▶ **What to produce**
Starting with the line that contains "Definition go_x : Z" and stopping after the line that contains "assert (2 *", copy the entries below exactly. Include nothing else.

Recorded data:
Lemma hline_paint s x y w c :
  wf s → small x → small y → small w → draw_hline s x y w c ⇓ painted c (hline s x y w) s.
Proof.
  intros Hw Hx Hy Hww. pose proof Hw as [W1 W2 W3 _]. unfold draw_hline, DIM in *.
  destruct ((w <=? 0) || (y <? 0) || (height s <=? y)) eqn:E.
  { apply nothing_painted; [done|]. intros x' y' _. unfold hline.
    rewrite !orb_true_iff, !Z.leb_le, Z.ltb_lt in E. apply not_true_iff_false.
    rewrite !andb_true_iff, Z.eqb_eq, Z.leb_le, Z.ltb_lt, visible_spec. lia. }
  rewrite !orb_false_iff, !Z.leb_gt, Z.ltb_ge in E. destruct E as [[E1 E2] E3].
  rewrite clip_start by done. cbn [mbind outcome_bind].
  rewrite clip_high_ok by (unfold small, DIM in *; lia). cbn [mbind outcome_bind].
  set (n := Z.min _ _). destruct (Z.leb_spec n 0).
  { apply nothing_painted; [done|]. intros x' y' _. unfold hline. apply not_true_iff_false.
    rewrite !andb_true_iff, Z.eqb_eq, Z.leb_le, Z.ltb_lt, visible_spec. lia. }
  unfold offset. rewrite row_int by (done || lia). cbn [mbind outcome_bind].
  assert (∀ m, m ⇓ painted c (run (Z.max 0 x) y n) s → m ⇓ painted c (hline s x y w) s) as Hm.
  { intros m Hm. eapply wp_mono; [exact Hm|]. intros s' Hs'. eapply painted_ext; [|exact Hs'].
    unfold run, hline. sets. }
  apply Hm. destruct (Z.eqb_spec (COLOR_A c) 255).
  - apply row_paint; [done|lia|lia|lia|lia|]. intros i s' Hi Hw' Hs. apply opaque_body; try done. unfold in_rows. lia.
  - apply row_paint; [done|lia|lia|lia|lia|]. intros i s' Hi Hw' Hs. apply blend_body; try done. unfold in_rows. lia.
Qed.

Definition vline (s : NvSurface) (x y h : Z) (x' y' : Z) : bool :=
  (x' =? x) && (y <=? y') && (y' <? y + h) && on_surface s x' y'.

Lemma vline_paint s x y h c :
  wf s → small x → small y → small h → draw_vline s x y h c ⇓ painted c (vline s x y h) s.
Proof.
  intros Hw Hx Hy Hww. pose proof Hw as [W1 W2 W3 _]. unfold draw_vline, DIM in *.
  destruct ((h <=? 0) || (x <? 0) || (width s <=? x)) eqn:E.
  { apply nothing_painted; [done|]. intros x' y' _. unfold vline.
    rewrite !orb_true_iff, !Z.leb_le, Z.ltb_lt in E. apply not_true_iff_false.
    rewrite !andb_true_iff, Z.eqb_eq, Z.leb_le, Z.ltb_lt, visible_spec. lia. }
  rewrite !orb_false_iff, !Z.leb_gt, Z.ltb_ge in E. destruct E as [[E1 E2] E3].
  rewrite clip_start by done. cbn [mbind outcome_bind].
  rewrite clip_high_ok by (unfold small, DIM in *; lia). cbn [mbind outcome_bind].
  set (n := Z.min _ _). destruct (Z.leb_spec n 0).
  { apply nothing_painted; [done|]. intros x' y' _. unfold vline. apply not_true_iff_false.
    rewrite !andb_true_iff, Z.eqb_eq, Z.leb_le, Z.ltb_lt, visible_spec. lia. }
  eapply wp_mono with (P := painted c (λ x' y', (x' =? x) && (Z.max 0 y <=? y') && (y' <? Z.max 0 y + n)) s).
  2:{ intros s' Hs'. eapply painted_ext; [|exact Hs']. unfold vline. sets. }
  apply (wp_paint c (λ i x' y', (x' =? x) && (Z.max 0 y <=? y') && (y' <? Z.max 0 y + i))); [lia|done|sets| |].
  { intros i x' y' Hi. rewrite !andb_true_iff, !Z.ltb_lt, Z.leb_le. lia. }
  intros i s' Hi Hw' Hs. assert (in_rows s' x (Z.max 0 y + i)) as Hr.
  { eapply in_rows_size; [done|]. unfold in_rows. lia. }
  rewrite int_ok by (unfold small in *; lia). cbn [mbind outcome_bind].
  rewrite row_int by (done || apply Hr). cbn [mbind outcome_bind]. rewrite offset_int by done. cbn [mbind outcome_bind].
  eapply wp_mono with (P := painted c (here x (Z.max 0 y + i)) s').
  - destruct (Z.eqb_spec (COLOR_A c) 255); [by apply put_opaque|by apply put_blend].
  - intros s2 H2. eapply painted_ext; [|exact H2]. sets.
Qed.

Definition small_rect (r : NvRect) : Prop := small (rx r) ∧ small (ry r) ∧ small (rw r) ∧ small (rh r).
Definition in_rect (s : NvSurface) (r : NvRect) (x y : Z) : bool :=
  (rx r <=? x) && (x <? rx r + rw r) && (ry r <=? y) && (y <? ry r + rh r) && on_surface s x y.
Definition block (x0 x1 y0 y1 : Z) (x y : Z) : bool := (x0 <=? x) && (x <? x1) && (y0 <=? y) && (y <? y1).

* * *

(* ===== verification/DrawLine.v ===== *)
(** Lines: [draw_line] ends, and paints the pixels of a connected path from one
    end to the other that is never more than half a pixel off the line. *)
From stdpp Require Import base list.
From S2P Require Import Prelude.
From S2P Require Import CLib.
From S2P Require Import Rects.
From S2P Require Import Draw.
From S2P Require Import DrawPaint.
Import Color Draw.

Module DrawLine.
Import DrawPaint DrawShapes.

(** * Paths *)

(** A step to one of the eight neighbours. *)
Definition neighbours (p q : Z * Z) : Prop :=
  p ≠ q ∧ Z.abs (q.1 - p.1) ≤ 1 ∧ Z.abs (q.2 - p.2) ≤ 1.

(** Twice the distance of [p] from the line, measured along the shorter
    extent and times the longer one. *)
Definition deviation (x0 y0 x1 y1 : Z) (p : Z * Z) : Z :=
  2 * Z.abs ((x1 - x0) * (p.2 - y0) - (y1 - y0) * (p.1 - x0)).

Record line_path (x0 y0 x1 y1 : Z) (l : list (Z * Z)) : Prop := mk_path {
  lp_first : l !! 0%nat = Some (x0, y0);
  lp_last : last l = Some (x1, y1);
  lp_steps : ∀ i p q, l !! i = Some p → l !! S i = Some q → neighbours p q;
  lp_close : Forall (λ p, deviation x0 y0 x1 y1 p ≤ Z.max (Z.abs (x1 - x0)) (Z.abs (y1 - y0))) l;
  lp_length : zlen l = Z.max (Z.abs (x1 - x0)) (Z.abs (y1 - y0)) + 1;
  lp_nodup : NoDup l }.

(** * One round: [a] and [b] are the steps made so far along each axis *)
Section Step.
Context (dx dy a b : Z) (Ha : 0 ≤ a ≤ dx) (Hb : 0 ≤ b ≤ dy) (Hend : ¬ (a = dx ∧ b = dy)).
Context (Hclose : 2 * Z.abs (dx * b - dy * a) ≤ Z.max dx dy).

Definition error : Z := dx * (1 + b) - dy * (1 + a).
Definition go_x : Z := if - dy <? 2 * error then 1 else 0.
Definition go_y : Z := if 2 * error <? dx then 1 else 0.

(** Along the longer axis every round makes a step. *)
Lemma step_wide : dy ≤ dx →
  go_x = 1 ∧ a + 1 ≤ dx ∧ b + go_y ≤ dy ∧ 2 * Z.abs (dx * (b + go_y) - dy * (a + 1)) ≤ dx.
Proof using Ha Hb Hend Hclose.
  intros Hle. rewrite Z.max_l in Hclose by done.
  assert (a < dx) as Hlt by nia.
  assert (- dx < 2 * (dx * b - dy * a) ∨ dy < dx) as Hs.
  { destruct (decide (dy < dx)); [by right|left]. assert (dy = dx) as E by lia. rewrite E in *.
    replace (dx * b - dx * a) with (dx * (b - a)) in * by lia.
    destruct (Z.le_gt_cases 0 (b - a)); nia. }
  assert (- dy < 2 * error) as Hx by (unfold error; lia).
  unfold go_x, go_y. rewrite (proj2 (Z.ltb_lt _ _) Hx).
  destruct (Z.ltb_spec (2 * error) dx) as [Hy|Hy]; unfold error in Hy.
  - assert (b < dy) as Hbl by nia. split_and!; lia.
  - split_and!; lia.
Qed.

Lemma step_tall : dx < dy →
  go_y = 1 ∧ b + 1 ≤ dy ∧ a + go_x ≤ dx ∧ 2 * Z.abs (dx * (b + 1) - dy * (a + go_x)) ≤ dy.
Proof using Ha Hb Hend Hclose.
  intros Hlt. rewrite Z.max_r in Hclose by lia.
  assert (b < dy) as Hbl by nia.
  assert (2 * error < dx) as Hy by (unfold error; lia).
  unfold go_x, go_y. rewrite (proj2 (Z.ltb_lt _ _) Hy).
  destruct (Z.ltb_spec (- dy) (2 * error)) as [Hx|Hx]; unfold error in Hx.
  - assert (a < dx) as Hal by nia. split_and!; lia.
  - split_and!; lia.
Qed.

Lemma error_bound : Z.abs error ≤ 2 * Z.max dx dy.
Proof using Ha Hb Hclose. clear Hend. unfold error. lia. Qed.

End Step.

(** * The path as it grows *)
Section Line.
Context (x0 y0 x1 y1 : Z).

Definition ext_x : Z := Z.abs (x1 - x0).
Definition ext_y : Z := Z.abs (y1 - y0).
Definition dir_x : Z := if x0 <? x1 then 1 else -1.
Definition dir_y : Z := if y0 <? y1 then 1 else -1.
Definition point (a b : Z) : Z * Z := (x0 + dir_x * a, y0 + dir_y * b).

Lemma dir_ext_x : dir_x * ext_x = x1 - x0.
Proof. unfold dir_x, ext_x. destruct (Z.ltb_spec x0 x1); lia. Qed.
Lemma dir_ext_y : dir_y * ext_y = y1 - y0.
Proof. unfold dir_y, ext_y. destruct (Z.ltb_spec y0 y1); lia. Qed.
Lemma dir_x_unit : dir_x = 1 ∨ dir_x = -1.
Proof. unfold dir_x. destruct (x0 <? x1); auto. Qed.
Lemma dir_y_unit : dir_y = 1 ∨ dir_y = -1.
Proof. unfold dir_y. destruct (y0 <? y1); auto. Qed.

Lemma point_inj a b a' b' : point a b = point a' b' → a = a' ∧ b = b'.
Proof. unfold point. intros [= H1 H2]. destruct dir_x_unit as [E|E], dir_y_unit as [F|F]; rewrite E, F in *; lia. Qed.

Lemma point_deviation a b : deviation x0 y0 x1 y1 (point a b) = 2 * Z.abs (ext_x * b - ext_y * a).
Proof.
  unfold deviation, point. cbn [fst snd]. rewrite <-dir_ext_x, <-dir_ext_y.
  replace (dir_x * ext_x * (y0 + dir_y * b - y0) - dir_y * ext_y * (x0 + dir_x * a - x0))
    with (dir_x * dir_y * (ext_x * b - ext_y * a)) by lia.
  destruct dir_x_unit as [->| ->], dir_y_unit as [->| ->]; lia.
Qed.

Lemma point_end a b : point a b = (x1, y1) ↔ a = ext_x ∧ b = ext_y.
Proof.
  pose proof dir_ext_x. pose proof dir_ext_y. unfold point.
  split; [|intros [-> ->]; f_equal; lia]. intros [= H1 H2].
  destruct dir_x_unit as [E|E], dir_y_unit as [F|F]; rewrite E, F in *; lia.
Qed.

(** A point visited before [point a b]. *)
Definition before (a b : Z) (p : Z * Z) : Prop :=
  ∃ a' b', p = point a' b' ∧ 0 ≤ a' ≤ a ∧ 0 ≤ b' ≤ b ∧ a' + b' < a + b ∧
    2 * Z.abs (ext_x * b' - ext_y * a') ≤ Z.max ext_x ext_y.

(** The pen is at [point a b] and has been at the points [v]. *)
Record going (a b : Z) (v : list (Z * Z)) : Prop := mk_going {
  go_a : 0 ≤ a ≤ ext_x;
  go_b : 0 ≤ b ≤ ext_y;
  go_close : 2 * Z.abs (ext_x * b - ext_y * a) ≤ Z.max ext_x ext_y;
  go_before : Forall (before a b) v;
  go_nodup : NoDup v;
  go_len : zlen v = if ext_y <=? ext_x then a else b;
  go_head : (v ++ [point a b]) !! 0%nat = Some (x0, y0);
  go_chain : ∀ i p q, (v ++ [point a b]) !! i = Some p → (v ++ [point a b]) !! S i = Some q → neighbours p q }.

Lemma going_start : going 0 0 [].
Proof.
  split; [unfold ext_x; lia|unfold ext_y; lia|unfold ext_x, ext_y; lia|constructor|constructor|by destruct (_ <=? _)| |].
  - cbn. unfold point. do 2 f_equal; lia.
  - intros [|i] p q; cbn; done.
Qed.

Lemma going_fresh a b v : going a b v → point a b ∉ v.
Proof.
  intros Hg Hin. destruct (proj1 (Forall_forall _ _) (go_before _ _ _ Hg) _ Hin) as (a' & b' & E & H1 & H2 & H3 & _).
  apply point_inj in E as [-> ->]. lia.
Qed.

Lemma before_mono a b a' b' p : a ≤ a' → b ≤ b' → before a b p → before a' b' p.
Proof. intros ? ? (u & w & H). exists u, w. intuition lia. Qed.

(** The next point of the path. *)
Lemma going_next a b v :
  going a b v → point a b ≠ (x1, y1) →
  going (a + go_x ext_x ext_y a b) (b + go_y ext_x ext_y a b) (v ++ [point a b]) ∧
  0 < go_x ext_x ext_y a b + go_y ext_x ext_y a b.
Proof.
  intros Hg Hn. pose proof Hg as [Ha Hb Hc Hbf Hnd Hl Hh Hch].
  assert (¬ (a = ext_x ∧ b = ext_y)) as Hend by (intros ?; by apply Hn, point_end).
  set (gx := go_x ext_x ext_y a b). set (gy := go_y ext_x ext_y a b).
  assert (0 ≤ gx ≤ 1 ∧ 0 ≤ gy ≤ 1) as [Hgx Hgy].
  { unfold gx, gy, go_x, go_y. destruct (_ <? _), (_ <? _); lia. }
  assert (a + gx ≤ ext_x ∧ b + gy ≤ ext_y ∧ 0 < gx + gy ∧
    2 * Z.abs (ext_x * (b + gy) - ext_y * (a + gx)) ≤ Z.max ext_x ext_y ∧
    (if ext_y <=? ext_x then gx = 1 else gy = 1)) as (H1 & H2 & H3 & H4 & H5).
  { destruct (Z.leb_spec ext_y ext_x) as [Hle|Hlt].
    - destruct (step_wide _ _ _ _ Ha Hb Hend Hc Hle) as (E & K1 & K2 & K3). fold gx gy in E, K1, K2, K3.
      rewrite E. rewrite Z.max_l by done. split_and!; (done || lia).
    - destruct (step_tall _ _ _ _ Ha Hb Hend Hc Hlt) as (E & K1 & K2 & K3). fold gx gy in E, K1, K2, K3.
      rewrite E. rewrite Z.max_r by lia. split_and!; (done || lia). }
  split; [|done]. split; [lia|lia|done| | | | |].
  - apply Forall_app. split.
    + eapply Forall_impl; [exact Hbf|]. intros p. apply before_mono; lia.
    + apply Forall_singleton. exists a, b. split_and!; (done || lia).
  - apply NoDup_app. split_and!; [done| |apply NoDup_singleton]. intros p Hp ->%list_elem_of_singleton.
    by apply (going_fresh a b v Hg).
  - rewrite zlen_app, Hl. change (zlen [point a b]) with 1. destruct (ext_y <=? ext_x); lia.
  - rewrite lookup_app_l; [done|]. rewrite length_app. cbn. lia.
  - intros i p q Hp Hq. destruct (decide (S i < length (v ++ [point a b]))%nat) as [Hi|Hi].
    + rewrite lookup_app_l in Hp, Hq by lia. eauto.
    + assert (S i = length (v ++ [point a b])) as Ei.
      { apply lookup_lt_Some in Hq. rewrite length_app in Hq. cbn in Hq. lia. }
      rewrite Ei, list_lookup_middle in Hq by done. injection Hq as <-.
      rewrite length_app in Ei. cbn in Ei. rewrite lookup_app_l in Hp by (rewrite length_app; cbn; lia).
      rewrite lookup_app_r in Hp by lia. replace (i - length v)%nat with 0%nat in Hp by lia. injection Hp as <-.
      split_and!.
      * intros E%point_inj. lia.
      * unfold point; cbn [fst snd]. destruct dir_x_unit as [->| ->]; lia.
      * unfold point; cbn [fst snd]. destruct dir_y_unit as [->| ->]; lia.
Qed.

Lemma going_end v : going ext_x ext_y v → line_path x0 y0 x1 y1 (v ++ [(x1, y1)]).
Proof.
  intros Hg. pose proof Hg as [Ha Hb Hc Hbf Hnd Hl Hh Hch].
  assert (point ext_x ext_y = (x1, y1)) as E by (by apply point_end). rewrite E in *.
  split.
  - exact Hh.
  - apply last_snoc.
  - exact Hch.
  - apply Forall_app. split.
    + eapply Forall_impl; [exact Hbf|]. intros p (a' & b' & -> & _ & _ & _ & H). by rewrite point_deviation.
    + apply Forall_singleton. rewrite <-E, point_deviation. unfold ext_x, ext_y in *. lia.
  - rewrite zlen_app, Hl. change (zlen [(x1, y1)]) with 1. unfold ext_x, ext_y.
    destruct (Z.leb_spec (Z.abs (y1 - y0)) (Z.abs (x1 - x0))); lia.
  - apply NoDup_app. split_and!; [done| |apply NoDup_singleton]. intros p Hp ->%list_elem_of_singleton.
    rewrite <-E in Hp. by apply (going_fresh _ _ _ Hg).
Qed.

--

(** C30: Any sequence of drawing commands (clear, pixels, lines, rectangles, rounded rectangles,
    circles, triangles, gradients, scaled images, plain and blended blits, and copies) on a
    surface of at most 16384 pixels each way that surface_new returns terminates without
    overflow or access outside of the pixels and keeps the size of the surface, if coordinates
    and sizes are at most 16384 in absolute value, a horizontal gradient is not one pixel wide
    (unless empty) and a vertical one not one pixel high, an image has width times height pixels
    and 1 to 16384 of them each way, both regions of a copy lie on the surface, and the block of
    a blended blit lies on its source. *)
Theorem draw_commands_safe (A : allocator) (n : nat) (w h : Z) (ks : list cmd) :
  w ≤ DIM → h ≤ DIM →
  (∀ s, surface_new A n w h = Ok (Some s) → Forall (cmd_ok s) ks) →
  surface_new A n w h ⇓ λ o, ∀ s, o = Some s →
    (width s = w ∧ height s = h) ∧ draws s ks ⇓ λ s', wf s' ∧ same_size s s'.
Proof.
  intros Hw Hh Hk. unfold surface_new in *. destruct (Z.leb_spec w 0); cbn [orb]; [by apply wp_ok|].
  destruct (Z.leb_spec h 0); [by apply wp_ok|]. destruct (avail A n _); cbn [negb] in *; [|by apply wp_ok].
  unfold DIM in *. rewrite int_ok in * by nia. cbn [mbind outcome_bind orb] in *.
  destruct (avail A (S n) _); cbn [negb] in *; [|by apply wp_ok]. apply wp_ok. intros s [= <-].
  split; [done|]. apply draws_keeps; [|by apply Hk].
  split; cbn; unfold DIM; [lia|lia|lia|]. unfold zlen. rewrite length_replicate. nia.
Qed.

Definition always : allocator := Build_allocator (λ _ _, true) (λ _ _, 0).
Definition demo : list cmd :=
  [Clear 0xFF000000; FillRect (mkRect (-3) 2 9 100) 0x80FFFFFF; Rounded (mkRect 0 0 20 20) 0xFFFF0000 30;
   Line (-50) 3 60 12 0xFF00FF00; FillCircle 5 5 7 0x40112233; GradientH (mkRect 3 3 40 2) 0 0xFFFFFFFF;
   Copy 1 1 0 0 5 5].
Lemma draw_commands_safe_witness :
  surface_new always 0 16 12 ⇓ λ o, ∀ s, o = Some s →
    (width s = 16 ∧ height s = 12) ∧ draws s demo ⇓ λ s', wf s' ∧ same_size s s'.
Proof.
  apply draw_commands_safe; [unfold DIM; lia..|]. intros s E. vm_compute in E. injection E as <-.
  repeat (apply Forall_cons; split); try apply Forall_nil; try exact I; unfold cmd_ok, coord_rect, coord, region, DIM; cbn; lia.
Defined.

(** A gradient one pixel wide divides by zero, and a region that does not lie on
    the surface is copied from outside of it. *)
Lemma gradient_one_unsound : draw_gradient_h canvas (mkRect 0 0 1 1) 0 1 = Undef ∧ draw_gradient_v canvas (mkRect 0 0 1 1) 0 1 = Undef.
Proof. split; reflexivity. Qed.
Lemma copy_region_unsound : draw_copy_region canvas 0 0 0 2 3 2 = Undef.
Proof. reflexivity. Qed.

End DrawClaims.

▶ **Solution to the exercise**
Definition go_x : Z := if - dy <? 2 * error then 1 else 0.
Definition go_y : Z := if 2 * error <? dx then 1 else 0.

(** Along the longer axis every round makes a step. *)
Lemma step_wide : dy ≤ dx →
  go_x = 1 ∧ a + 1 ≤ dx ∧ b + go_y ≤ dy ∧ 2 * Z.abs (dx * (b + go_y) - dy * (a + 1)) ≤ dx.
Proof using Ha Hb Hend Hclose.
  intros Hle. rewrite Z.max_l in Hclose by done.
  assert (a < dx) as Hlt by nia.
  assert (- dx < 2 * (dx * b - dy * a) ∨ dy < dx) as Hs.
  { destruct (decide (dy < dx)); [by right|left]. assert (dy = dx) as E by lia. rewrite E in *.
    replace (dx * b - dx * a) with (dx * (b - a)) in * by lia.
    destruct (Z.le_gt_cases 0 (b - a)); nia. }
  assert (- dy < 2 * error) as Hx by (unfold error; lia).
  unfold go_x, go_y. rewrite (proj2 (Z.ltb_lt _ _) Hx).
  destruct (Z.ltb_spec (2 * error) dx) as [Hy|Hy]; unfold error in Hy.
  - assert (b < dy) as Hbl by nia. split_and!; lia.
  - split_and!; lia.
Qed.

Lemma step_tall : dx < dy →
  go_y = 1 ∧ b + 1 ≤ dy ∧ a + go_x ≤ dx ∧ 2 * Z.abs (dx * (b + 1) - dy * (a + go_x)) ≤ dy.
Proof using Ha Hb Hend Hclose.
  intros Hlt. rewrite Z.max_r in Hclose by lia.
  assert (b < dy) as Hbl by nia.
  assert (2 * error < dx) as Hy by (unfold error; lia).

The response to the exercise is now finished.